(REQUIRED WORK) Starting at the line that contains "let w := read_into_new content w in", repeat each line exactly through the last line of the listing, and repeat nothing else.

________________________

(* ===== verification/Sdk.v ===== *)
(** The interface to the node: [pandarGeneral_sdk.cc], the wrapper
    [pandarGeneral.cc] and the constructors of [PandarGeneral_Internal].

    The calibration thread talks to the sensor in a [World] of [Sockets] and
    then loads what it got, or the configured file. *)
From stdpp Require Import gmap.
From S2P Require Import Prelude SpscQueue Ieee Calendar PacketDefenses CompactCloud PacketFormat.
From S2P Require Import ParseXT ParseLegacy LidarTables PointCalc Correction Framing FramingFacts.
From S2P Require Import Driver Sockets PtcClient.
#[local] Open Scope Z_scope.

(** ** Construction *)

(** [m_sFrameId]. *)
Definition cloud_frame_id (frame_id target_frame fixed_frame : string) : string :=
  if negb (bool_decide (target_frame = "")) then target_frame
  else if negb (bool_decide (fixed_frame = "")) then fixed_frame
  else frame_id.

Definition new_settings (tz pcl_type : Z) (lidar_type timestampType : string)
    (coordinate_correction_flag : bool) (frame_id target_frame fixed_frame : string) : Settings :=
  {| m_sTimestampType := timestampType; tz_second_ := i32 (tz * 3600);
     pcl_type_ := negb (pcl_type =? 0); m_sLidarType := lidar_type;
     m_bCoordinateCorrectionFlag := coordinate_correction_flag;
     m_sFrameId := cloud_frame_id frame_id target_frame fixed_frame |}.

Section sdk.
Context {Q : Type} {depth : Z} `{F : !BoundedFifo thread_error PandarPacket Q depth}.
Context (sinf cosf : float -> float) (stack : list Z).

(** The members a new driver starts with, the queue being given. *)
Definition new_internal (queue : Q) (start_angle : Z) (tfs : TfState) (lidar_type : string)
    : Driver Q :=
  {| m_PacketsBuffer := queue;
     receiver := {| m_queueOverloadDrops := 0; m_enqueuedPackets := 0;
                    m_maxQueueDepthObserved := 0 |};
     process := started start_angle tfs; calibration := Init sinf cosf lidar_type;
     got_lidar_correction_flag := false; enable_lidar_recv_thr_ := false;
     enable_lidar_process_thr_ := false; processing := false; gps_times := [] |}.

(** The constructor for a recording sets them alike: [pcap_reader_] and
    [connect_lidar_], in which it differs, are in [PcapReader] and [Threads]. *)
Definition new_recorded (queue : Q) (start_angle : Z) (tfs : TfState) (lidar_type : string)
    : Driver Q :=
  new_internal queue start_angle tfs lidar_type.

(** [PandarGeneral] passes the arguments of its two constructors on. *)
Definition pg_device (queue : Q) (start_angle : Z) (tfs : TfState) (lidar_type : string)
    : Driver Q :=
  new_internal queue start_angle tfs lidar_type.
Definition pg_recorded (queue : Q) (start_angle : Z) (tfs : TfState) (lidar_type : string)
    : Driver Q :=
  new_recorded queue start_angle tfs lidar_type.

Record PandarGeneralSDK := {
  pandarGeneral_ : Driver Q;
  tcp_command_client_ : option TcpCommandClient;
  correction_content_ : list Z;
}.

Definition set_driver (d : Driver Q) (sdk : PandarGeneralSDK) : PandarGeneralSDK :=
  {| pandarGeneral_ := d; tcp_command_client_ := tcp_command_client_ sdk;
     correction_content_ := correction_content_ sdk |}.

Definition PANDARGENERALSDK_TCP_COMMAND_PORT : Z := 9347.

(** The two constructors; the strings are given without their terminators. *)
Definition sdk_device (queue : Q) (start_angle : Z) (tfs : TfState) (lidar_type : string)
    (device_ip : list Z) : io PandarGeneralSDK :=
  client ← TcpCommandClientNew (Some (device_ip ++ [0])) PANDARGENERALSDK_TCP_COMMAND_PORT;
  mret {| pandarGeneral_ := pg_device queue start_angle tfs lidar_type;
          tcp_command_client_ := client; correction_content_ := [] |}.
Definition sdk_recorded (queue : Q) (start_angle : Z) (tfs : TfState) (lidar_type : string)
    : PandarGeneralSDK :=
  {| pandarGeneral_ := pg_recorded queue start_angle tfs lidar_type;
     tcp_command_client_ := None; correction_content_ := [] |}.

(** ** The wrapper

    [PandarGeneral] hands every call on to its [internal_]. *)

Definition pg_LoadCorrectionFile (file : list Z) (internal_ : Driver Q)
    : outcome thread_error (Z * Driver Q) :=
  '(ret, c) ← LoadCorrectionFile sinf cosf file (calibration internal_);
  Ret (ret, set_calibration c (got_lidar_correction_flag internal_) internal_).
Definition pg_ResetStartAngle (start_angle : Z) (internal_ : Driver Q) : Driver Q :=
  ResetStartAngle start_angle internal_.
Definition pg_Start (lookupTransform : nat -> string -> string -> stamp -> lookup_result)
    (s : Settings) (pcl_callback char_signed : bool) (mktime : tm -> Z) (now : stamp)
    (internal_ : Driver Q) : outcome thread_error (Driver Q) :=
  Start lookupTransform sinf cosf s pcl_callback char_signed mktime now internal_.
Definition pg_Stop (internal_ : Driver Q) : Driver Q := Stop internal_.
Definition pg_PushScanPacket (correction_file : option (list Z)) (scan : list PandarPacketMsg)
    (internal_ : Driver Q) : outcome thread_error (Driver Q) :=
  PushScanPacket sinf cosf correction_file scan stack internal_.
Definition pg_GetCorrectionFileFlag (internal_ : Driver Q) : bool :=
  got_lidar_correction_flag internal_.
Definition pg_SetCorrectionFileFlag (flag : bool) (internal_ : Driver Q) : Driver Q :=
  set_calibration (calibration internal_) flag internal_.

(** ** The facade *)

Definition LoadLidarCorrectionFile (correction_content : list Z) (sdk : PandarGeneralSDK)
    : outcome thread_error (Z * PandarGeneralSDK) :=
  '(ret, d) ← pg_LoadCorrectionFile correction_content (pandarGeneral_ sdk);
  Ret (ret, set_driver d sdk).
Definition GetLidarCalibration (sdk : PandarGeneralSDK) : list Z := correction_content_ sdk.

Definition ResetLidarStartAngle (start_angle : Z) (sdk : PandarGeneralSDK) : PandarGeneralSDK :=
  set_driver (pg_ResetStartAngle start_angle (pandarGeneral_ sdk)) sdk.

(** A load and, when it returns 0, [SetCorrectionFileFlag(true)]. *)
Definition load_and_flag (text : list Z) (sdk : PandarGeneralSDK)
    : outcome thread_error PandarGeneralSDK :=
  '(ret, sdk) ← LoadLidarCorrectionFile text sdk;
  Ret (if ret =? 0 then set_driver (pg_SetCorrectionFileFlag true (pandarGeneral_ sdk)) sdk
       else sdk).

(** ** Calibration *)

(** The effects of the client cannot raise the driver's errors. *)
Definition embed {A} (m : outcome Empty_set A) : outcome thread_error A :=
  match m with Ret a => Ret a | Err e => match e with end | Undef => Undef end.

(** The text the sensor sent: [std::string(buffer)]. *)
Definition sensor_text (block : list (option Z)) (w : World) : outcome thread_error (list Z) :=
  '(bytes, _) ← embed (take_bytes (zlen block) block w);
  c_string bytes.

(** The first half of [GetCalibrationFromDevice]. *)
Definition load_from_device (client : TcpCommandClient) (sdk : PandarGeneralSDK) (w : World)
    : outcome thread_error (PandarGeneralSDK * World) :=
  '((ret, buffer), w) ← embed (TcpCommandGetLidarCalibration stack (Some client) true w);
  match buffer with
  | Some (Some p, _) =>
      if ret =? 0 then
        '(block, w) ← embed (load (Some p) w);
        text ← sensor_text block w;
        sdk ← load_and_flag text {| pandarGeneral_ := pandarGeneral_ sdk;
                tcp_command_client_ := tcp_command_client_ sdk; correction_content_ := text |};
        '(_, w) ← embed (free (Some p) w);
        Ret (sdk, w)
      else Ret (sdk, w)
  | _ => Ret (sdk, w)
  end.

(** [new char[length]], with the file read into it; it does not fail. *)
Definition read_into_new (content : list Z) (w : World) : World :=
  {| dials := dials w; sockets := sockets w; next_fd := next_fd w; sent := sent w;
     heap := <[next_block w := Some <$> content]> (heap w); next_block := S (next_block w);
     mallocs := mallocs w; locked := locked w |}.

(** The second half: the configured file, [None] when it does not open. The
    buffer has no terminator of its own, and is never deleted. *)
Definition load_from_file (correction_file : option (list Z)) (sdk : PandarGeneralSDK) (w : World)
    : outcome thread_error (PandarGeneralSDK * World) :=
  if pg_GetCorrectionFileFlag (pandarGeneral_ sdk) then Ret (sdk, w)
  else
    match correction_file with
    | None => Ret (sdk, w)
    | Some content =>
        let w := read_into_new content w in
        strlidarCalibration ← c_string content;
        sdk ← load_and_flag strlidarCalibration sdk;
        Ret (sdk, w)
    end.

Definition GetCalibrationFromDevice (correction_file : option (list Z)) (sdk : PandarGeneralSDK)
    (w : World) : outcome thread_error (PandarGeneralSDK * World) :=
  match tcp_command_client_ sdk with
  | None => Ret (sdk, w)
  | Some client =>
      '(sdk, w) ← load_from_device client sdk w;
      load_from_file correction_file sdk w
  end.

(** ** Packets, start and stop *)

Definition sdk_PushScanPacket (correction_file : option (list Z)) (packets : list PandarPacketMsg)
    (sdk : PandarGeneralSDK) : outcome thread_error PandarGeneralSDK :=
  d ← pg_PushScanPacket correction_file packets (pandarGeneral_ sdk);
  Ret (set_driver d sdk).

Definition sdk_Stop (sdk : PandarGeneralSDK) : PandarGeneralSDK :=
  set_driver (pg_Stop (pandarGeneral_ sdk)) sdk.

Definition sdk_Start (lookupTransform : nat -> string -> string -> stamp -> lookup_result)
    (s : Settings) (pcl_callback char_signed : bool) (mktime : tm -> Z) (now : stamp)
    (sdk : PandarGeneralSDK) : outcome thread_error PandarGeneralSDK :=
  let sdk := sdk_Stop sdk in
  d ← pg_Start lookupTransform s pcl_callback char_signed mktime now (pandarGeneral_ sdk);
  Ret (set_driver d sdk).
End sdk.
Arguments PandarGeneralSDK Q : clear implicits.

________________________

(RESULT BELOW)
        let w := read_into_new content w in
        strlidarCalibration ← c_string content;
        sdk ← load_and_flag strlidarCalibration sdk;
        Ret (sdk, w)
    end.

Definition GetCalibrationFromDevice (correction_file : option (list Z)) (sdk : PandarGeneralSDK)
    (w : World) : outcome thread_error (PandarGeneralSDK * World) :=
  match tcp_command_client_ sdk with
  | None => Ret (sdk, w)
  | Some client =>
      '(sdk, w) ← load_from_device client sdk w;
      load_from_file correction_file sdk w
  end.

(** ** Packets, start and stop *)

Definition sdk_PushScanPacket (correction_file : option (list Z)) (packets : list PandarPacketMsg)
    (sdk : PandarGeneralSDK) : outcome thread_error PandarGeneralSDK :=
  d ← pg_PushScanPacket correction_file packets (pandarGeneral_ sdk);
  Ret (set_driver d sdk).

Definition sdk_Stop (sdk : PandarGeneralSDK) : PandarGeneralSDK :=
  set_driver (pg_Stop (pandarGeneral_ sdk)) sdk.

Definition sdk_Start (lookupTransform : nat -> string -> string -> stamp -> lookup_result)
    (s : Settings) (pcl_callback char_signed : bool) (mktime : tm -> Z) (now : stamp)
    (sdk : PandarGeneralSDK) : outcome thread_error PandarGeneralSDK :=
  let sdk := sdk_Stop sdk in
  d ← pg_Start lookupTransform s pcl_callback char_signed mktime now (pandarGeneral_ sdk);
  Ret (set_driver d sdk).
End sdk.
Arguments PandarGeneralSDK Q : clear implicits.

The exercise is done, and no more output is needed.